◆ BRIEF
Stop after the line containing "- Python dictionaries"; retype every line of the data before it exactly, starting from the first.

◆ DATASET EXCERPTS
+--
(** * Style profiler (python-ml-service/services/style_profiler.py)

    A shallow embedding of [StyleProfiler]: feature extraction, cluster
    analysis, style naming, portfolio statistics and the profile store
    ([create_profile], [update_profile], [get_profile]).

    Conventions.
    - Python dictionaries whose iteration order is observable
      ([categorical_values], the per-attribute value counters) are
      insertion-ordered association lists; dictionaries that are only
      looked up are [gmap]s.
    - Python floats are exact rationals ([Qc]); a NaN (mean of an empty
      array) is [None].
    - scikit-learn, numpy's [argsort] and the random generators are not part
      of this repository: they are the fields of the class [Sklearn].  A
      library call that raises returns [None].
    - The callers are main.py, whose request model admits only dictionaries
      for a record's attributes, colours and style, and main_minimal.py,
      whose request model passes [None] for each of them that a request
      leaves out.
    - The profiler's mutable state (profile cache, the two joblib files per
      user, numpy's global generator, the clock) and a trace of what ran are
      the record [world]; an operation is a function
      [world -> result * world]. *)

From Stdlib Require Import ZArith QArith Qcanon String Ascii List Lia.
From stdpp Require Import base option list gmap strings pretty sorting.

Open Scope string_scope.

(** ** Python string primitives (ASCII)

    Strings are byte strings here and only the letters a-z and A-Z are
    cased; Python's [str.lower] and [str.title] also case the letters beyond
    ASCII. *)
Module PyStr.

Definition is_upper (c : ascii) : bool :=
  let n := nat_of_ascii c in (65 <=? n)%nat && (n <=? 90)%nat.

Definition is_lower (c : ascii) : bool :=
  let n := nat_of_ascii c in (97 <=? n)%nat && (n <=? 122)%nat.

Definition to_lower (c : ascii) : ascii :=
  if is_upper c then ascii_of_nat (nat_of_ascii c + 32) else c.

Definition to_upper (c : ascii) : ascii :=
  if is_lower c then ascii_of_nat (nat_of_ascii c - 32) else c.

(** [s.lower()] *)
Fixpoint lower (s : string) : string :=
  match s with
  | EmptyString => EmptyString
  | String c s' => String (to_lower c) (lower s')
  end.

(** [s.title()]: a cased character is upper-cased when the previous
    character is uncased, lower-cased otherwise. *)
Fixpoint title_from (previous_is_cased : bool) (s : string) : string :=
  match s with
  | EmptyString => EmptyString
  | String c s' =>
      if is_lower c then
        String (if previous_is_cased then c else to_upper c) (title_from true s')
      else if is_upper c then
        String (if previous_is_cased then to_lower c else c) (title_from true s')
      else String c (title_from false s')
  end.

Definition title (s : string) : string := title_from false s.

(** [needle in hay] on strings: [needle] occurs as a contiguous substring. *)
Fixpoint contains (needle hay : string) : bool :=
  String.prefix needle hay ||
  match hay with
  | EmptyString => false
  | String _ hay' => contains needle hay'
  end.

(** [sep.join(parts)] *)
Fixpoint join (sep : string) (parts : list string) : string :=
  match parts with
  | [] => ""
  | [p] => p
  | p :: rest => p +:+ sep +:+ join sep rest
  end.

(** [x in [a, b, ...]] for a list of strings *)
Definition elem (x : string) (l : list string) : bool :=
  existsb (String.eqb x) l.

End PyStr.

Notation "a 'in_str' b" := (PyStr.contains a b) (at level 35, no associativity).
(** * NeuraSentinel: the swing-segmentation pipeline

    A shallow embedding of the signal-to-segments pipeline of
    [backend/prepare_phone_dataset.py], of the append driver of
    [backend/augment_from_new_phone_dataset.py] and of the augmentation
    step of [backend/train_cnn.py].

    Modelling conventions.
    - A Python/NumPy float is an exact rational ([Q]): the development is
      about the algorithms in exact arithmetic.  Every concrete input used
      below is a dyadic or small decimal value on which binary64 computes
      the same comparisons.  Where binary64 rounding can change an
      outcome (the number of points of [np.arange], a threshold met with
      equality, the overflow of a square), the statement leaves room for
      it or bounds the magnitudes.
    - A Python [int] is a [Z]; list and array positions are [nat] once they
      are known to be in range, and [Z] where Python's negative indexing
      can occur.
    - A raised exception is a value of [exn]; a function that can raise
      returns a [result].
    - A 2-D array is an [ndarray]: a column count and a list of rows. *)

From Stdlib Require Import ZArith QArith Qround Lqa Lia List String Ascii Bool.
From Stdlib Require Import DecimalString DecimalN Sorted.
From Stdlib Require Import Reals Qreals Psatz.
From stdpp Require Import gmap strings list.
Import ListNotations.

Open Scope Q_scope.

(** ** Exceptions *)

Inductive exn : Type :=
| ValueError_shapes       (* "Inconsistent shapes for t and xyz" *)
| ValueError_columns      (* "Expected at least 4 columns in ..." *)
| ValueError_no_overlap   (* "No overlapping time range between ..." *)
| ValueError_channels     (* "Expected 6 channels, got ..." *)
| ValueError_numpy        (* a ValueError raised inside a NumPy call *)
| IndexError
| ZeroDivisionError
| AssertionError.

Inductive result (A : Type) : Type :=
| Ok (a : A)
| Raise (e : exn).

Arguments Ok {A} a.
Arguments Raise {A} e.

#[export] Instance result_ret : MRet result := fun A a => Ok a.

#[export] Instance result_bind : MBind result := fun A B f m =>
  match m with
  | Ok a => f a
  | Raise e => Raise e
  end.

Definition is_ok {A} (r : result A) : bool :=
  match r with Ok _ => true | Raise _ => false end.

(** The rows of a returned array (none for a raised exception). *)
Definition result_rows {R} (rows_of : R → list (list Q)) (r : result R)
  : list (list Q) :=
  match r with Ok a => rows_of a | Raise _ => [] end.

(** ** Float helpers *)

Definition Qltb (x y : Q) : bool := negb (Qle_bool y x).

(** Python's [int(x)] on a float: truncation toward zero. *)
Definition py_int (x : Q) : Z :=
  if Qle_bool 0 x then Qfloor x else Qceiling x.


Definition Qsum (l : list Q) : Q := fold_right Qplus 0 l.

(** ** Arrays *)

Record ndarray : Type := mk_array { ncols : nat; rows : list (list Q) }.

Definition nrows (a : ndarray) : nat := length (rows a).

(** Every row has [ncols] entries. *)
Definition wf_array (a : ndarray) : Prop :=
  Forall (fun r => length r = ncols a) (rows a).

(** [a[:, j]] *)
Definition column (j : nat) (a : ndarray) : list Q :=
  map (fun r => nth j r 0) (rows a).

(** The array of [n] rows whose [j]-th column is the [j]-th list of [cols]:
    what [out = np.empty((n, d))] holds after [out[:, j] = cols[j]] for
    every [j]. *)
Definition from_columns (n : nat) (cols : list (list Q)) : ndarray :=
  {| ncols := length cols;
     rows := map (fun i => map (fun c => nth i c 0) cols) (seq 0 n) |}.

(** Python indexing [l[i]] with negative positions counted from the end. *)
Definition py_getitem {A} (l : list A) (i : Z) : result A :=
  let n := Z.of_nat (length l) in
  let k := (if i <? 0 then i + n else i)%Z in
  if ((k <? 0) || (n <=? k))%Z then Raise IndexError
  else match nth_error l (Z.to_nat k) with
       | Some x => Ok x
       | None => Raise IndexError
       end.

(** Python slicing [l[start:stop]] of a sequence. *)
Definition py_slice {A} (l : list A) (start stop : Z) : list A :=
  let n := Z.of_nat (length l) in
  let clip i := (if i <? 0 then Z.max 0 (i + n) else Z.min i n)%Z in
  let a := clip start in
  let b := clip stop in
  firstn (Z.to_nat (b - a)) (skipn (Z.to_nat a) l).

(** ** NumPy primitives *)

(** [np.arange(start, stop, step)] on floats: [ceil((stop - start) / step)]
    points [start + i * step] (none when that count is not positive).
    The quotient is exact here; NumPy rounds it to binary64 before it takes
    the ceiling, so when the exact quotient is an integer, or within a
    rounding error of one, NumPy's array can be one point longer or
    shorter. *)
Definition np_arange (start stop step : Q) : list Q :=
  let len := Qceiling ((stop - start) / step) in
  map (fun i => start + inject_Z (Z.of_nat i) * step) (seq 0 (Z.to_nat len)).

(** [np.linspace(start, stop, num)] for [num >= 0] (a negative [num] is
    rejected by the callers below, as NumPy does). *)
Definition np_linspace (start stop : Q) (num : Z) : list Q :=
  if (num =? 1)%Z then [start]
  else
    let step := (stop - start) / inject_Z (num - 1) in
    map (fun i => start + inject_Z (Z.of_nat i) * step) (seq 0 (Z.to_nat num)).
Definition isspace (c : N) : bool :=
  if is_ascii c then ascii_isspace c else ucd_isspace U c.
Definition isalnum (c : N) : bool :=
  if is_ascii c then ascii_isalnum c else ucd_isalnum U c.
Definition isdecimal (c : N) : bool :=
  if is_ascii c then ascii_isdecimal c else ucd_isdecimal U c.
Definition decimal_value (c : N) : Z :=
  if is_ascii c then (Z.of_N c - 48)%Z else ucd_decimal U c.

Definition lower_char (before : str) (c : N) (after : str) : str :=
  if is_ascii c then [ascii_lower c] else ucd_lower U before c after.

(** [s.lower()], reading [s] left to right; [before] is what was read. *)
Fixpoint lower_from (before s : str) : str :=
  match s with
  | [] => []
  | c :: s' => lower_char before c s' ++ lower_from (before ++ [c]) s'
  end.
Definition lower (s : str) : str := lower_from [] s.

(** [s.lstrip], [s.rstrip] and [s.strip] for the characters satisfying [p]. *)
Fixpoint lstrip (p : N -> bool) (s : str) : str :=
  match s with
  | [] => []
  | c :: s' => if p c then lstrip p s' else s
  end.
Definition rstrip (p : N -> bool) (s : str) : str :=
  reverse (lstrip p (reverse s)).
Definition strip (p : N -> bool) (s : str) : str := rstrip p (lstrip p s).

Definition is_underscore (c : N) : bool := (c =? underscore)%N.

(** [sanitize], run_loop_docker.py:
    ["".join(c if c.isalnum() else "_" for c in name).strip("_").lower()] *)
Definition sanitize (name : str) : str :=
  lower (strip is_underscore
           ((fun c => if isalnum c then c else underscore) <$> name)).

(* ------------------------------------------------------------------ *)
(** ** Regular expressions

    The patterns of the program are sequences of literal characters and of
    repeated character classes ([\s*], [\s+], [\d+], [.*?] under
    [re.DOTALL]), some of them captured.  [match_here] is the backtracking
    matcher of [re]: a greedy repetition takes as many characters as it can
    and gives them back one at a time, a lazy one takes as few as it can. *)

Inductive cls := Space | Digit | AnyChar.

Inductive item :=
| Lit (ci : bool) (p : N)
| Rep (k : cls) (plus greedy cap : bool).

Definition in_cls (k : cls) (c : N) : bool :=
  match k with
  | Space => isspace c
  | Digit => isdecimal c
  | AnyChar => true
  end.

(** A literal of the pattern against a character of the text; [ci] is
    [re.IGNORECASE]. *)
Definition lit_match (ci : bool) (p c : N) : bool :=
  if ci then
    if is_ascii c then (ascii_lower p =? ascii_lower c)%N else ucd_caseless U p c
  else (p =? c)%N.

Section Repeat.
Context {R : Type}.
Variable p : N -> bool.

(** [K w rest]: the rest of the pattern, tried after the repetition took
    [w] and left [rest]. *)
Fixpoint rep_greedy (K : str -> str -> option R) (s : str) : option R :=
  match s with
  | [] => K [] []
  | c :: s' =>
      if p c then
        match rep_greedy (fun w rest => K (c :: w) rest) s' with
        | Some r => Some r
        | None => K [] s
        end
      else K [] s
  end.

Fixpoint rep_lazy (K : str -> str -> option R) (s : str) : option R :=
  match K [] s with
  | Some r => Some r
  | None =>
      match s with
      | [] => None
      | c :: s' =>
          if p c then rep_lazy (fun w rest => K (c :: w) rest) s' else None
      end
  end.

Definition rep (plus greedy : bool) (K : str -> str -> option R) (s : str)
  : option R :=
  let star := if greedy then rep_greedy else rep_lazy in
  if plus then
    match s with
    | [] => None
    | c :: s' => if p c then star (fun w rest => K (c :: w) rest) s' else None
    end
  else star K s.
End Repeat.

(** A match of the whole pattern at the start of [s]: its groups, in order. *)
Fixpoint match_here (its : list item) (s : str) : option (list str) :=
  match its with
  | [] => Some []
  | Lit ci p :: r =>
      match s with
      | [] => None
      | c :: s' => if lit_match ci p c then match_here r s' else None
      end
  | Rep k plus greedy cap :: r =>
      rep (in_cls k) plus greedy
        (fun w rest =>
           match match_here r rest with
           | Some gs => Some (if cap then w :: gs else gs)
           | None => None
           end) s
  end.

(** [re.search]: the match at the leftmost position that has one. *)
Fixpoint search (its : list item) (s : str) : option (list str) :=
  match match_here its s with
  | Some gs => Some gs
  | None =>
      match s with
      | [] => None
      | _ :: s' => search its s'
      end
  end.

(** [m.group(n)], [n >= 1]. *)
Definition group (m : list str) (n : nat) : str := nth (n - 1) m [].

(** What it means for a string to match a pattern, with its groups [gs]. *)
Inductive Matches : list item -> str -> list str -> Prop :=
| Matches_nil : Matches [] [] []
| Matches_lit ci p c r s gs :
    lit_match ci p c = true ->
    Matches r s gs ->
    Matches (Lit ci p :: r) (c :: s) gs
| Matches_rep k (plus greedy cap : bool) w r s gs :
    Forall (fun c => in_cls k c = true) w ->
    (plus = true -> w <> []) ->
    Matches r s gs ->
    Matches (Rep k plus greedy cap :: r) (w ++ s) (if cap then w :: gs else gs).

(** The number of groups of a pattern. *)
Fixpoint groups (its : list item) : nat :=
  match its with
  | [] => 0
  | Lit _ _ :: r => groups r
  | Rep _ _ _ cap :: r => (if cap then 1 else 0) + groups r
  end.

(** [text] contains a substring that matches the pattern. *)
Definition contains_match (its : list item) (text : str) : Prop :=
  exists pre m post gs, text = pre ++ m ++ post /\ Matches its m gs.

Definition lits (ci : bool) (s : string) : list item := map (Lit ci) (py s).
Definition ws_star : item := Rep Space false true false.
Definition ws_plus : item := Rep Space true true false.
Definition digits : item := Rep Digit true true true.
Definition lazy_any : item := Rep AnyChar false false true.

(** [r"LLC TOTAL\s+ACCESS:\s+(\d+)\s+HIT:\s+(\d+)"] *)
Definition re_llc_total : list item :=
  lits false "LLC TOTAL" ++ [ws_plus] ++ lits false "ACCESS:" ++
  [ws_plus; digits; ws_plus] ++ lits false "HIT:" ++ [ws_plus; digits].

(** [r"##\s*Policy\s*Name\s*\n(.*?)\n"], DOTALL and IGNORECASE *)
Definition re_policy_name : list item :=
  lits true "##" ++ [ws_star] ++ lits true "Policy" ++ [ws_star] ++
  lits true "Name" ++ [ws_star; Lit true nl; lazy_any; Lit true nl].

(** [r"##\s*Policy\s*Description\s*\n(.*?)\n"], DOTALL and IGNORECASE *)
Definition re_policy_description : list item :=
  lits true "##" ++ [ws_star] ++ lits true "Policy" ++ [ws_star] ++
  lits true "Description" ++ [ws_star; Lit true nl; lazy_any; Lit true nl].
+--
◆ RESULT OF THE EXERCISE
(** * Style profiler (python-ml-service/services/style_profiler.py)

    A shallow embedding of [StyleProfiler]: feature extraction, cluster
    analysis, style naming, portfolio statistics and the profile store
    ([create_profile], [update_profile], [get_profile]).

    Conventions.
    - Python dictionaries whose iteration order is observable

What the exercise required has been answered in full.